Grrrrrr !!! Je commence à en avoir marre d'être traité comme un gamin. Pfffft !!! Ce qu'il peut être trouillard, ce Dom Biquetto !
**************************
Après avoir fait sa petite balade pour se dégourdir un peu, Isatis arriva finalement au bout d'une heure, en face du petit resto où le rendez-vous avait été fixé. Il avait une heure d'avance, mais il en profita tout de même pour entrer, sûr de lui, vérifier à l'intérieur, au cas où le Loup serait déjà arrivé.
Un grand gaillard aux proportions d'un LoupDeVille standard, était attablé en lisant nonchalamment son Journal de Montréal. De son œil avisé, Isatis eu tôt fait de s'apercevoir que les indices caractéristiques du LoupDeVille format standard, mais de modèle unique, n'étaient pas toutes respectés, ce qui impliquait en toute logique, qu'Isatis n'était pas en présence du bon spécimen. Et puis, ledit spécimen ne daigna qu'à peine jeté un bref regard sur Isatis. Le thé vert semble avoir un effet plutôt apaisant, puisque cette imitation de LoupDeVille, sans doute made in China, semblait relativement douce. Tout compte fait, il avait plus les allures d'un panda géant.
Comme Isatis avait encore une heure à patienter: « Qu'à cela ne tienne, se dit-il allègrement, il fait un temps superbe à l'extérieur, autant en profiter encore un peu. Ce fut donc avec un enthousiasme renouvelé que notre renardeau en herbe parcouru pendant encore une petite demi-heure, ce large sentier appelé, rue Mont-Royal, et qui menait tout droit vers la montagne du même nom.

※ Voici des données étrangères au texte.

(** What a job sent to an agent went through. *)
Record sent_checks (memo : freezeMemo) (j : DispatchableJob) (agent : uuid) (a : JobAssignment) (t : option DeployTarget)
    (jobDef : Job) (r : Resolved) (materials : list MaterialRow) (built_ : JobAssignment) : Prop := {
  se_job : jobDefFromDefinition run (dj_Name j) = Ok jobDef;
  se_agent : FindIdle b (Job_Tags jobDef) = Some agent;
  se_secrets : resolveJobSecrets b run (dj_Name j) = Ok (rs_secrets r);
  se_downloads : resolveArtifactDeps b run (dj_Name j) = Ok (rs_downloads r);
  se_profile : resolveProfile b run (dj_Name j) = Ok (rs_profile r);
  se_materials : ListMaterials b = Some materials;
  se_needs : buildNeedsOutputs b j = Ok (rs_needs r, rs_matrix r);
  se_tokens : mintIDTokens (Minter b) run j = Ok (rs_idTokens r);
  se_cluster : resolveClusterKubeconfig b run (dj_Name j) = Ok (rs_clusterKubeconfig r, rs_clusterMasks r);
  se_built : BuildAssignment run j image materials r = Ok (built_, t);
  se_cache : a = injectBuildCache cache run built_;
  se_guard : forall target, t = Some target -> dj_DeployRollback j = false -> beginDeployGuard b run (DT_Environment target) = guardProceed;
  se_admitted : forall target, t = Some target -> AdmissionFrozen b (DT_Environment target) = false;
  se_env : t = None -> envFor memo (dj_Name j) <> "" -> AdmissionFrozen b (envFor memo (dj_Name j)) = false;
}.
Lemma assign_inv j a t : assign b cache run image j = inr (a, t) -> exists r materials built_,
  resolveJobSecrets b run (dj_Name j) = Ok (rs_secrets r) /\ resolveArtifactDeps b run (dj_Name j) = Ok (rs_downloads r) /\
  resolveProfile b run (dj_Name j) = Ok (rs_profile r) /\ ListMaterials b = Some materials /\
  buildNeedsOutputs b j = Ok (rs_needs r, rs_matrix r) /\ mintIDTokens (Minter b) run j = Ok (rs_idTokens r) /\
  resolveClusterKubeconfig b run (dj_Name j) = Ok (rs_clusterKubeconfig r, rs_clusterMasks r) /\
  BuildAssignment run j image materials r = Ok (built_, t) /\ a = injectBuildCache cache run built_.
Proof.
  unfold assign. destruct (resolveJobSecrets b run (dj_Name j)) as [secrets|] eqn:E1; [|done].
  destruct (resolveArtifactDeps b run (dj_Name j)) as [downloads|] eqn:E2; [|done].
  destruct (resolveProfile b run (dj_Name j)) as [profile|] eqn:E3; [|done].
  destruct (ListMaterials b) as [materials|] eqn:E4; [|done].
  destruct (buildNeedsOutputs b j) as [[needs matrix]|] eqn:E5; [|done].
  destruct (mintIDTokens (Minter b) run j) as [tokens|] eqn:E6; [|done]. cbn [map_err].
  destruct (resolveClusterKubeconfig b run (dj_Name j)) as [[kube cmasks]|] eqn:E7; [|done].
  match goal with |- match BuildAssignment run j image materials ?r with _ => _ end = _ -> _ => set (r0 := r) end.
  destruct (BuildAssignment run j image materials r0) as [[a0 t0]|] eqn:E8; [|by destruct (terminal e)].
  intros [= <- <-]. exists r0, materials, a0. done.
Qed.
Lemma to_agent_inv memo j agent a t : to_agent b cache run image memo j = GoesToAgent agent a t ->
  exists jobDef r materials built_, sent_checks memo j agent a t jobDef r materials built_.
Proof.
  unfold to_agent, JobTagsFromDefinition. destruct (jobDefFromDefinition run (dj_Name j)) as [jobDef|] eqn:Ej; [|done].
  cbn [fmap result_fmap]. destruct (FindIdle b (Job_Tags jobDef)) as [ag|] eqn:Ea; [|done].
  destruct (assign b cache run image j) as [o|[a0 t0]] eqn:Es; [intros ->|].
  { exfalso. unfold assign in Es. repeat (case_match; simplify_eq/=). }
  destruct (assign_inv j a0 t0 Es) as (r & materials & built_ & S1 & S2 & S3 & S4 & S5 & S6 & S7 & S8 & S9).
  intros Hg. exists jobDef, r, materials, built_.
  assert (Hall : ag = agent /\ a0 = a /\ t0 = t /\
    (forall target, t = Some target -> dj_DeployRollback j = false -> beginDeployGuard b run (DT_Environment target) = guardProceed) /\
    (forall target, t = Some target -> AdmissionFrozen b (DT_Environment target) = false) /\
    (t = None -> envFor memo (dj_Name j) <> "" -> AdmissionFrozen b (envFor memo (dj_Name j)) = false)).
  { destruct t0 as [target|].
    - destruct (dj_DeployRollback j) eqn:Er.
      + cbn [andb] in Hg. destruct (AdmissionFrozen b (DT_Environment target)) eqn:Ef; [done|]. injection Hg as <- <- <-.
        split_and!; [done..| | |done]; by intros ? [= <-].
      + destruct (beginDeployGuard b run (DT_Environment target)) as [|h|] eqn:Eg; [|done..]. cbn [andb] in Hg.
        destruct (AdmissionFrozen b (DT_Environment target)) eqn:Ef; [done|]. injection Hg as <- <- <-.
        split_and!; [done..| | |done]; by intros ? [= <-].
    - destruct (negb (bool_decide (envFor memo (dj_Name j) = "")) && AdmissionFrozen b (envFor memo (dj_Name j))) eqn:Ef; [done|].
      injection Hg as <- <- <-. split_and!; [done..|]. intros _ Hne. by rewrite bool_decide_eq_false_2 in Ef. }
  destruct Hall as (-> & -> & -> & G1 & G2 & G3). by split.
Qed.
Lemma native_not_agent nb j jobDef d agent a t : tryNativeDeploy b run nb j jobDef d <> Some (GoesToAgent agent a t).
Proof.
  unfold tryNativeDeploy. destruct (beginDeployGuard b run (Deploy_Environment d)); [|done..].
  destruct (native_rules nb d) as [[o|[]]|] eqn:En; [| |done].
  - unfold native_rules, reconcileDeclaredTarget in En. destruct (Deploy_Target d).
    + destruct (ReconcileDeclarativeTarget _ _ _); by simplify_eq.
    + destruct (HasTarget _ _) as [[]|]; by simplify_eq.
  - destruct (resolveNativeDeployMarker _ _ _ _ _) as [[v rv]|[e|]]; [|done..].
    destruct (TakeOverCall _ _) as [[]|]; try done. by destruct (Deploy_Target d).
Qed.
Lemma prepare_agent memo j agent a t : prepare b cache run image memo j = GoesToAgent agent a t ->
  to_agent b cache run image memo j = GoesToAgent agent a t /\
  (envFor memo (dj_Name j) <> "" -> envFor memo (dj_Name j) ∉ frozen memo).
Proof.
  unfold prepare. destruct (_ && _) eqn:Eh; [done|]. intros Hp.
  assert (Hag : to_agent b cache run image memo j = GoesToAgent agent a t).
  { destruct (native b) as [nb|]; [|done]. destruct (dj_DeployRollback j); [done|].
    destruct (jobDefFromDefinition run (dj_Name j)) as [jobDef|]; [|done]. destruct (Job_Deploy jobDef) as [d|]; [|done].
    destruct (tryNativeDeploy b run nb j jobDef d) as [o|] eqn:En; [|done]. subst o. by apply native_not_agent in En. }
  split; [done|]. intros Hne Hin. unfold memo_any, holds in Eh. rewrite (bool_decide_eq_true_2 (_ ∈ _)) in Eh by done.
  rewrite (bool_decide_eq_false_2 (_ = "")) in Eh by done. rewrite bool_decide_eq_false_2 in Eh; [done|]. set_solver.
Qed.
End Sent.

(** ** Properties *)

Lemma lookup_sources_some (l : list (gmap string string)) m k : m ∈ l -> is_Some (m !! k) -> is_Some (lookup_sources l k).
Proof.
  intros Hm Hk. induction l as [|m' l IH]; [by apply elem_of_nil in Hm|]. simpl. destruct (m' !! k) eqn:E; [eauto|].
  apply elem_of_cons in Hm as [->|Hm]; [|by apply IH]. rewrite E in Hk. by destruct Hk.
Qed.

Section Theorems.
Context `{MapRange} `{UUIDText} `{UnicodeCase} (b : Backend) (cache : option BuildCache) (run : RunForDispatch) (image : string).

Lemma cache_keeps a : JA_ArtifactDownloads (injectBuildCache cache run a) = JA_ArtifactDownloads a /\
  (forall v, v ∈ JA_LogMasks a -> v ∈ JA_LogMasks (injectBuildCache cache run a)) /\
  (forall k, is_Some (JA_Env a !! k) -> is_Some (JA_Env (injectBuildCache cache run a) !! k)).
Proof.
  unfold injectBuildCache. destruct cache as [c|]; [|done]. case_decide; [done|]. destruct (negb _); [done|].
  destruct (bc_generation c); [|done]. do 2 (case_decide; [done|]). split_and!; [done| |]; simpl.
  - intros v Hv. apply elem_of_app. by left.
  - intros k Hk. rewrite lookup_union. destruct Hk as [v ->]. by destruct (_ !! k); eexists.
Qed.

(** Each dependency is downloaded whole. *)
Lemma deps_downloaded name downloads jobDef : jobDefFromDefinition run name = Ok jobDef -> resolveArtifactDeps b run name = Ok downloads ->
  forall dep, dep ∈ Job_ArtifactDeps jobDef -> exists id rows, resolveDepRunID b run dep = Ok id /\
    ListReady b id (Dep_FromJob dep) (Dep_Paths dep) = Ok rows /\ rows <> [] /\
    forall row, row ∈ rows -> exists d, d ∈ downloads /\ Dl_Path d = AR_Path row /\ StorageKey d = AR_StorageKey row /\
      ContentSha256 d = AR_ContentSHA256 row /\ Dl_Dest d = (if decide (Dep_Dest dep = "") then "./" else Dep_Dest dep).
Proof.
  unfold resolveArtifactDeps, JobArtifactDepsFromDefinition. intros ->. cbn [fmap result_fmap map_err mbind result_bind].
  intros E dep Hdep. destruct (Job_ArtifactDeps jobDef) as [|d0 deps]; [by apply elem_of_nil in Hdep|].
  destruct (ArtifactSign b) as [sign|]; [|done]. destruct (map_res _ _) as [l|] eqn:El; [|done]. injection E as <-.
  apply map_res_Forall2 in El. destruct (Forall2_member_l _ _ _ _ El Hdep) as (ds & Hds & Hd). unfold resolve_dep in Hd.
  apply bind_Ok in Hd as (id & Hid & Hd). apply bind_Ok in Hd as (rows & Hrows & Hd). exists id, rows.
  split; [done|]. split; [by destruct (ListReady _ _ _ _); simplify_eq/=|].
  destruct rows as [|row0 rows]; [done|]. split; [done|]. intros row Hrow. apply map_res_Forall2 in Hd.
  destruct (Forall2_member_l _ _ _ _ Hd Hrow) as (d & Hin & Hs). exists d. split.
  - apply list_elem_of_In, in_concat. exists ds. split; by apply list_elem_of_In.
  - unfold sign_row in Hs. apply bind_Ok in Hs as (url & _ & [= <-]). done.
Qed.

(** The pre-scan knows the environment of every job, when no two share a name. *)
Lemma findJob_Some jobs name j : findJob jobs name = Some j -> j ∈ jobs /\ Job_Name j = name.
Proof.
  unfold findJob. intros ([i x] & Hx & ->)%fmap_Some. apply list_find_Some in Hx as (Hl & Hn & _).
  split; [by eapply list_elem_of_lookup_2|done].
Qed.
Lemma index_other l n out : n ∉ Job_Name <$> l ->
  foldl (fun out j => let env := TargetEnvironment j in if decide (env = "") then out else <[Job_Name j := env]> out) out l !! n
  = (out : gmap string string) !! n.
Proof.
  revert out. induction l as [|x l IH]; intros out Hn; [done|]. cbn [fmap list_fmap] in Hn. apply not_elem_of_cons in Hn as [Hx Hn].
  cbn [foldl]. rewrite IH by done. cbv zeta. case_decide; [done|]. by rewrite lookup_insert_ne.
Qed.
Lemma index_of l n j (out : gmap string string) : NoDup (Job_Name <$> l) -> j ∈ l -> Job_Name j = n -> TargetEnvironment j <> "" ->
  foldl (fun out j => let env := TargetEnvironment j in if decide (env = "") then out else <[Job_Name j := env]> out) out l !! n = Some (TargetEnvironment j).
Proof.
  revert out. induction l as [|x l IH]; intros out Hnd Hj <- Hne; [by apply elem_of_nil in Hj|].
  cbn [fmap list_fmap] in Hnd. apply NoDup_cons in Hnd as [Hx Hnd]. cbn [foldl]. apply elem_of_cons in Hj as [->|Hj]; [|by apply IH].
  rewrite index_other by done. cbv zeta. rewrite decide_False by done. apply lookup_insert_eq.
Qed.
Lemma scanned_env frozenEnvironments run' ready def n j : RD_Definition run' = Some def -> NoDup (Job_Name <$> Jobs def) ->
  findJob (Jobs def) n = Some j -> TargetEnvironment j <> "" ->
  envFor (scanFrozenDeployEnvs frozenEnvironments run' ready) n = TargetEnvironment j.
Proof.
  intros Hd Hnd Hf Hne. assert (declaredEnvIndex def !! n = Some (TargetEnvironment j)) as Hi.
  { apply findJob_Some in Hf as [Hj Hn]. by apply index_of. }
  unfold scanFrozenDeployEnvs. rewrite Hd. cbv zeta. rewrite decide_False by (intros E; by rewrite E, lookup_empty in Hi).
  unfold envFor. destruct (dedup _) as [|e l]; [by simpl; rewrite Hi|]. destruct (frozenEnvironments _) as [fr|]; [|by simpl; rewrite Hi].
  by destruct (sort_strings fr); simpl; rewrite Hi.
Qed.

À son retour au lieu de rendez-vous, Isatis remarqua une file de clients qui attendaient de se faire servir au comptoir, derrière un spécimen ressemblant à un LoupDeVille standard et qui de prime abord, cadrait parfaitement avec la description fournie. Il ne restait plus qu'à voir la marque de la bête qui se trouvait sur le devant de la casquette qui lui servait de couvre-chef…
Isatis se mis à la fin de la queue dans l'attente de se faire servir lui aussi, un de ces merveilleux thés verts qui ont si bonne réputation auprès de tout le monde ou presque et surtout, dans l'attente de voir la fameuse marque de la « BÊTE » !!!